# Introducing Scikit-Learn

<a href="http://scikit-learn.org">Scikit-Learn</a>
- package that provides efficient versions of a large number of common algorithms
- clean, uniform, and streamlined API
- very useful and complete online documentation.
    - once you understand the basic use and syntax of Scikit-Learn for one type of model, switching to a new model or algorithm is very straightforward

## Data Representation in Scikit-Learn

### Data as table

- a two-dimensional grid of data
    - rows represent individual elements of the data set
    - columns represent quantities related to each of these elements

- Example: [Iris dataset](https://en.wikipedia.org/wiki/Iris_flower_data_set)
    - analyzed by Ronald Fisher in 1936
    - download this dataset in the form of a Pandas ``DataFrame`` 

In [1]:
import seaborn as sns
import pandas as pd
train_size = 0.67



Download the __Iris__ dataset at the url `https://archive.ics.uci.edu/ml/machine-learning-databases/iris/iris.data` or from your local file, if you already have it. The file does not have header, use as column names the list below,  inspect the text file to see which character is used as separator.

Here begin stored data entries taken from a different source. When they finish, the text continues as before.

Lemma import_finish r ts ts' h h1 (Q : unit → hybrid X → Prop) E :
  Good h → tab_frame r h h1 → HInv [] [] h1 → h_tables h1 !! r = Some ts' → tables_ok (h_specs h) ts' →
  h_tables h !! r = Some ts →
  (∀ h', Good h' → same_ext h h' → evolve h h' → h_tables h' = h_tables h1 → h_blocks h' = h_blocks h1 →
     h_reqs h' = h_reqs h1 → (shrink r h h1 → shrink r h h') → Q tt h') →
  wp (drop_committed r ;; refresh_spans r) Q E h1.
Proof.
  intros Hg F Hi Ht' Hok Ht HQ. wp_step. unfold drop_committed. wp_step.
  eapply refresh_spans_spec; [exact Ht'|].
  match goal with |- Q tt ?h0 => set (h2 := h0) end.
  assert (evolve h h2) as E2 by (pose proof (tab_evolve _ _ _ F) as []; by split).
  apply HQ; try done; [|by split; apply F|by intros Hs; eapply shrink_same]. split.
  - by eapply inv_same.
  - apply (tabinv_refreshed r ts' h h2); try done; [apply Hg|apply E2|..].
    + intros r' Hne. unfold h2. cbn. by apply F.
    + intros r' Hne. unfold h2. cbn. rewrite lookup_insert_ne by done. by apply F.
    + unfold h2. cbn. rewrite lookup_insert_eq. by rewrite (tf_specs _ _ _ F).
  - eapply plan_inv_evolve; [exact E2| |apply Hg]. intros r' x. unfold h2. cbn. by rewrite (tf_plans _ _ _ F).
  - eapply specs_ok_evolve; [exact E2|apply Hg].
Qed.

Lemma length_hit_pages hits : length (hits ≫= snd) = length (hit_pages hits).
Proof.
  unfold hit_pages. induction hits as [|x hits IH]; [done|]. csimpl. rewrite !length_app, length_fmap. by rewrite IH.
Qed.

(** The pool cannot hold the pages beside those they replace. *)
Definition import_short h (ts : list (Z * page_table)) (hits : ext_hits) : Prop :=
  h_num_free_blocks h < Z.of_nat (length (hits ≫= snd)) - count_sole h (replaced_slots ts hits).
(** The loop makes room exactly when the pinned pages leave it. *)
Lemma make_room_spec held size fuel s :
  StoreInv held s → (length (st_lru s) <= fuel)%nat →
  wp (make_room size fuel) (λ r s', StoreInv held s' ∧ evicting s s' ∧
    r = (pinned_bytes s + size <=? st_capacity s) ∧ (r = true → st_used s' + size <= st_capacity s')) no_raise s.
Proof.
  revert s. induction fuel as [|fuel IH]; intros s Hi Hlen; cbn [make_room]; do 2 wp_step; unid;
    pose proof (pinned_le_used held s Hi) as Hpin;
    (destruct (Z.leb_spec (st_used s + size) (st_capacity s)) as [Hle|Hgt];
      [wp_step; split; [done|]; split; [done|]; split; [symmetry; apply Z.leb_le; lia|done]|]).
  - wp_step. split; [done|]. split; [done|]. split; [|done].
    assert (st_lru s = []) as Hnil by (by apply nil_length_inv; lia).
    rewrite (pinned_all held s Hi) by (rewrite Hnil; set_solver). symmetry. apply Z.leb_gt. lia.
  - wp_step. eapply wp_mono; [by apply (candidate_spec held)| |done]. intros r s' [-> Hr]. destruct r as [k|].
    + destruct Hr as [Hu _]. wp_step. eapply wp_mono; [by apply (evict_page_spec held)| |done].
      intros _ s1 (Hi1 & E1 & Hpin1 & Hl1). eapply wp_mono; [apply (IH s1 Hi1)| |done].
      * rewrite Hl1. assert (k ∈ st_lru s) as Hk.
        { destruct Hu as (p & o & Hp & _). apply (sv_dom _ _ Hi). by eexists. }
        pose proof (Permutation_length (filter_move k (st_lru s) Hk (sv_lru _ _ Hi))) as Hlf.
        rewrite length_app in Hlf. cbn in Hlf. lia.
      * intros r s2 (Hi2 & E2 & -> & Hroom). split; [done|]. split; [exact (transitivity E1 E2)|].
        rewrite Hpin1, (eg_capacity _ _ E1) in *. done.
    + wp_step. split; [done|]. split; [done|]. split; [|done].
      rewrite (pinned_all held s Hi) by done. symmetry. apply Z.leb_gt. lia.
Qed.

(** ** Writes *)

Lemma allocation_bytes_pos held payload s :
  StoreInv held s → 0 < payload → 0 < allocation_bytes payload s.
Proof.
  intros Hi Hp. unfold allocation_bytes. destruct (st_unit s) as [u|] eqn:Hu; [|done].
  apply (sv_unit _ _ Hi) in Hu. by rewrite (proj2 (Z.eqb_neq _ _)) by lia.
Qed.

Lemma stored_bytes_ext pages (heap heap' : list (StoredPage K)) :
  (∀ k p, pages !! k = Some p → page_size heap' p = page_size heap p) →
  stored_bytes pages heap' = stored_bytes pages heap.
Proof. apply sum_pages_ext. Qed.
(** The page of a load that ended is dropped from the list; the other loads are as
    before when the tables are kept and only targets of the load changed. *)
Lemma loads_end h h' i l :
  LoadsOk h → c_inflight (h_ext h) !! i = Some l →
  c_inflight (h_ext h') = delete i (c_inflight (h_ext h)) → h_tables h' = h_tables h →
  (∀ b, b ∉ (ld_targets l).*2 ∨ ¬ is_Some (h_tables h !! ld_req l) →
     block_hash (hblk h' b) = block_hash (hblk h b)) → LoadsOk h'.
Proof.
  intros Hl Hi HI Ht Hh. destruct (Hl) as [Hnd Hnds Hpr]. split; rewrite ?HI.
  - eapply sublist_NoDup; [exact Hnd|]. apply fmap_sublist, sublist_delete.
  - intros l' Hl'. apply Hnds. destruct (elem_of_delete _ _ _ _ Hi Hl') as (j & _ & Hj). by eapply list_elem_of_lookup_2.
  - intros l' b Hl' Hs Hb. destruct (elem_of_delete _ _ _ _ Hi Hl') as (j & Hne & Hj). rewrite Ht in Hs.
    destruct (Hpr l' b) as [Hown Hhash Hoth]; [by eapply list_elem_of_lookup_2|done|done|].
    assert (block_hash (hblk h' b) = block_hash (hblk h b)) as Hsame.
    { apply Hh. destruct (decide (is_Some (h_tables h !! ld_req l))) as [Hs'|Hs']; [left|by right].
      by eapply (loads_disjoint h i j l l'). }
    split; unfold slots_of; rewrite ?Ht; [done|by rewrite Hsame|done].
Qed.

(** The request was cancelled or has released its slots. *)
Definition abandoned (r : Z) h : Prop := cancel_requested (hreq h r) = true ∨ h_tables h !! r = None.

(** The import at the end of a load, or nothing when the request is gone *)
Lemma end_load_import l i h :
  SysInv h → c_inflight (h_ext h) !! i = Some l →
  let r := ld_req l in
  wp (if negb (cancel_requested (hreq h r)) && bool_decide (is_Some (h_tables h !! r)) then
        finish_external_import snd r (ld_targets l) (ld_boundary l) ;;
        set_hreq r (end_load_request (ld_boundary l)) ;;
        set_conn (λ c, c <| c_loaded_waiting ::= λ w, w ++ [r] |>)
      else mret tt)
    (λ _ h', Good h' ∧ h_transfer h' = h_transfer h ∧ h_tables h' = h_tables h ∧
       (∃ w, h_ext h' = (h_ext h) <| c_loaded_waiting := w |>) ∧
       (abandoned r h → h' = h) ∧
       ∀ b, b ∉ (ld_targets l).*2 ∨ ¬ is_Some (h_tables h !! r) →
         block_hash (hblk h' b) = block_hash (hblk h b)) no_raise h.
Proof.
  intros [Hg Hp [Hnd Hnds Hpr]] Hi r.
  assert (∃ w, h_ext h = (h_ext h) <| c_loaded_waiting := w |>) as Hw.
  { exists (c_loaded_waiting (h_ext h)). by destruct (h_ext h). }
  destruct (_ && _) eqn:Hc; [|by wp_step]. apply andb_true_iff in Hc as [Hcr%negb_true_iff Hs].
  apply bool_decide_eq_true in Hs. assert (l ∈ c_inflight (h_ext h)) as Hl by by eapply list_elem_of_lookup_2.
  wp_step. eapply wp_mono; [apply finish_external_import_spec; [done|by apply Hnds|]| |done].
  { intros b Hb. destruct (Hpr l b Hl Hs Hb) as [Hown Hh _]. split; [|done]. by eapply slots_usable. }
  intros _ h1 (Hg1 & [Ht1 Hx1] & _ & Htab & Hoth & _). unfold set_conn, set_hreq. wp_steps.
  match goal with |- Good ?h0 ∧ _ => set (h2 := h0) end.
  split; [|split_and!; try done].
  - apply good_conn. apply (edit_step_good h1); [|done]. by split.
  - exists (c_loaded_waiting (h_ext h1) ++ [r]). unfold h2. cbn. by rewrite Hx1.
  - intros [Hx|Hx]; [by rewrite Hcr in Hx|by destruct Hs as [? Hs]; rewrite Hx in Hs].
  - intros b [Hb|Hn]; [|by destruct Hn]. exact (Hoth b Hb).
Qed.
Lemma part_phase q x : part_is st i q x → subgroup n = true ∧ ∃ ps ph d, js !! i = Some (job_of physical plan identity n ps) ∧
  plan n !! q = Some ph ∧ job_phases (job_of physical plan identity n ps) !! q = Some (Some d) ∧
  (∀ id, id ∈ ph_predecessor_ids ph → ∃ q' ph', q' ∈ ph_after d ∧ plan n !! q' = Some ph' ∧ phase_id ph' = id) ∧
  ∀ p, p ∈ ph_inputs d ↔ ph_predecessor_ids ph = [] ∧
    ∃ r id, r ∈ participants ph ∧ (identity r, id) ∈ input_producer_ids n ∧ index_of nodes id = Ok p.
Proof.
  intros (phs & Hphs & Hq). destruct job_at as (ps & Hps & Hjs & Hall).
  destruct (ri_parts _ _ Hinv _ _ Hjs) as (phs' & Hphs' & Hlen). assert (phs' = phs) as -> by congruence.
  apply lookup_lt_Some in Hq. rewrite Hlen in Hq. unfold job_of in Hq. cbn [job_phases] in Hq.
  destruct (subgroup n) eqn:Hs; [|cbn in Hq; lia]. rewrite length_fmap in Hq. apply lookup_lt_is_Some_2 in Hq as [ph Hph].
  split; [done|]. destruct (phase_dependencies_Some n ps q ph) as (d & Hd & _ & Hafter & Hin); try done.
  { by eapply list_elem_of_lookup_2. }
  exists ps, ph, d. split; [done|]. split; [done|]. split; [|done]. unfold job_of. cbn [job_phases].
  by rewrite Hs, list_lookup_fmap, Hph; cbn; rewrite Hd.
Qed.

Lemma phase_waits q ph r j m : part_is st i q Running → plan n !! q = Some ph → ph_predecessor_ids ph = [] →
  r ∈ participants ph → (identity r, node_id m) ∈ input_producer_ids n → nodes !! j = Some m → is_done st j.
Proof.
  intros Hq Hph Hroot Hr Hb Hj. destruct (part_phase q _ Hq) as (_ & ps & ph' & d & Hjs & Hph' & Hd & _ & Hin).
  assert (ph' = ph) as -> by congruence. eapply (ri_inputs _ _ Hinv); [left; exact Hq|exact Hjs|exact Hd|].
  apply Hin. split; [done|]. exists r, (node_id m). split; [done|]. split; [done|]. by apply index_of_node.
Qed.

Lemma phase_follows q ph id : part_is st i q Running → plan n !! q = Some ph → id ∈ ph_predecessor_ids ph →
  ∃ q' ph', plan n !! q' = Some ph' ∧ phase_id ph' = id ∧ part_is st i q' Done.
Proof.
  intros Hq Hph Hid. destruct (part_phase q _ Hq) as (_ & ps & ph' & d & Hjs & Hph' & Hd & Hafter & _).
  assert (ph' = ph) as -> by congruence. destruct (Hafter id Hid) as (q' & x & Hq' & Hx & Hxid). exists q', x.
  split; [done|]. split; [done|]. by eapply (ri_after _ _ Hinv); [left; exact Hq|exact Hjs|exact Hd|].
Qed.

Lemma done_predecessors j m : failed st = false → is_done st i → nodes !! j = Some m → node_id m ∈ predecessor_ids n →
  is_done st j.
Proof.
  intros Hf Hd Hj Hin. destruct job_at as (ps & Hps & Hjs & Hall).
  eapply (done_depends _ st i); [exact jobs_ordered|done|done|done|exact Hjs|].
  apply (job_depends i n ps j Hi Hps), (zip_index n ps j Hall). exists (node_id m). split; [done|by apply index_of_node].
Qed.
End Reached.

(** Without a failure everything is done once the terminal nodes are. *)
Lemma sinks_done st : run_inv js st → failed st = false →
  (∀ i n, nodes !! i = Some n → node_id n ∈ sinks nodes → is_done st i) → Forall (.= Done) (processes st).
Proof.
  intros Hinv Hf Hterm. apply (terminals_done js); [exact jobs_ordered|done|done|].
  intros i Hi Hno. rewrite jobs_length in Hi. destruct (lookup_lt_is_Some_2 nodes i Hi) as [n Hn].
  apply (Hterm i n Hn). apply (sink_index preds i n Hpreds Hn). intros j ps Hps Hin.
  destruct predecessor_indices_Ok as (preds' & Heq & Hl & _). assert (preds' = preds) as -> by congruence.
  destruct (lookup_lt_is_Some_2 nodes j) as [m Hm]; [rewrite <- Hl; by eapply lookup_lt_Some|].
  apply (Hno j (job_of physical plan identity m ps)); [apply jobs_lookup; eauto|]. by apply (job_depends j).
Qed.
End Physical.
End Accepted.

`'sepal length', 'sepal width', 'petal length', 'petal width', 'species'`

Use the dataframe name `iris`. Show the head of `iris`

As an alternative way of loading the data, use [this utility](https://scikit-learn.org/stable/datasets/index.html) included in scikit-learn



In [2]:
iris_url = 'https://archive.ics.uci.edu/ml/machine-learning-databases/iris/iris.data'
iris = pd.read_csv(iris_url, sep = ',', header = None\
                   , names = ['sepal length', 'sepal width', 'petal length', 'petal width', 'species'])
iris.head(4) # show first 4 data rows

Unnamed: 0,sepal length,sepal width,petal length,petal width,species
0,5.1,3.5,1.4,0.2,Iris-setosa
1,4.9,3.0,1.4,0.2,Iris-setosa
2,4.7,3.2,1.3,0.2,Iris-setosa
3,4.6,3.1,1.5,0.2,Iris-setosa


- each row refers to a single observed flower
    - the number of rows is the total number of flowers in the dataset.
    - *sample*: a single row
    - ``n_samples``: number of rows

- each column refers to a piece of information that describes each sample
    - *feature*: a single column
    ``n_features``: the number of columns
        - each column has a data type: number (continuous), boolean, discrete (nominal or ordinal, represented with integers or strings)

#### Features matrix

The part of the data matrix containing the ``unsupervised attributes``

Usually in *scikit-learn* documentation referred as ``X``

Can be a:
- two-dimensional numpy array with shape ``[n_samples, n_features]``
- SciPy ``sparse matrix``
- Pandas ``DataFrame``

The matrix cases require uniform data types in columns


#### Target array

*label* or *target* array, by convention usually called ``y``
- usually one dimensional, with length ``n_samples``, 
- generally contained in a NumPy array or Pandas ``Series``.
- may have continuous numerical values, or discrete classes/labels
- usually it the quantity we want to *predict from the data*
    - in statistical terms, it is the dependent variable

In the example we may wish to construct a model that can predict the species of flower based on the other measurements

The measurements of the flower components are the ``features array``

The ``species`` column can be considered the target array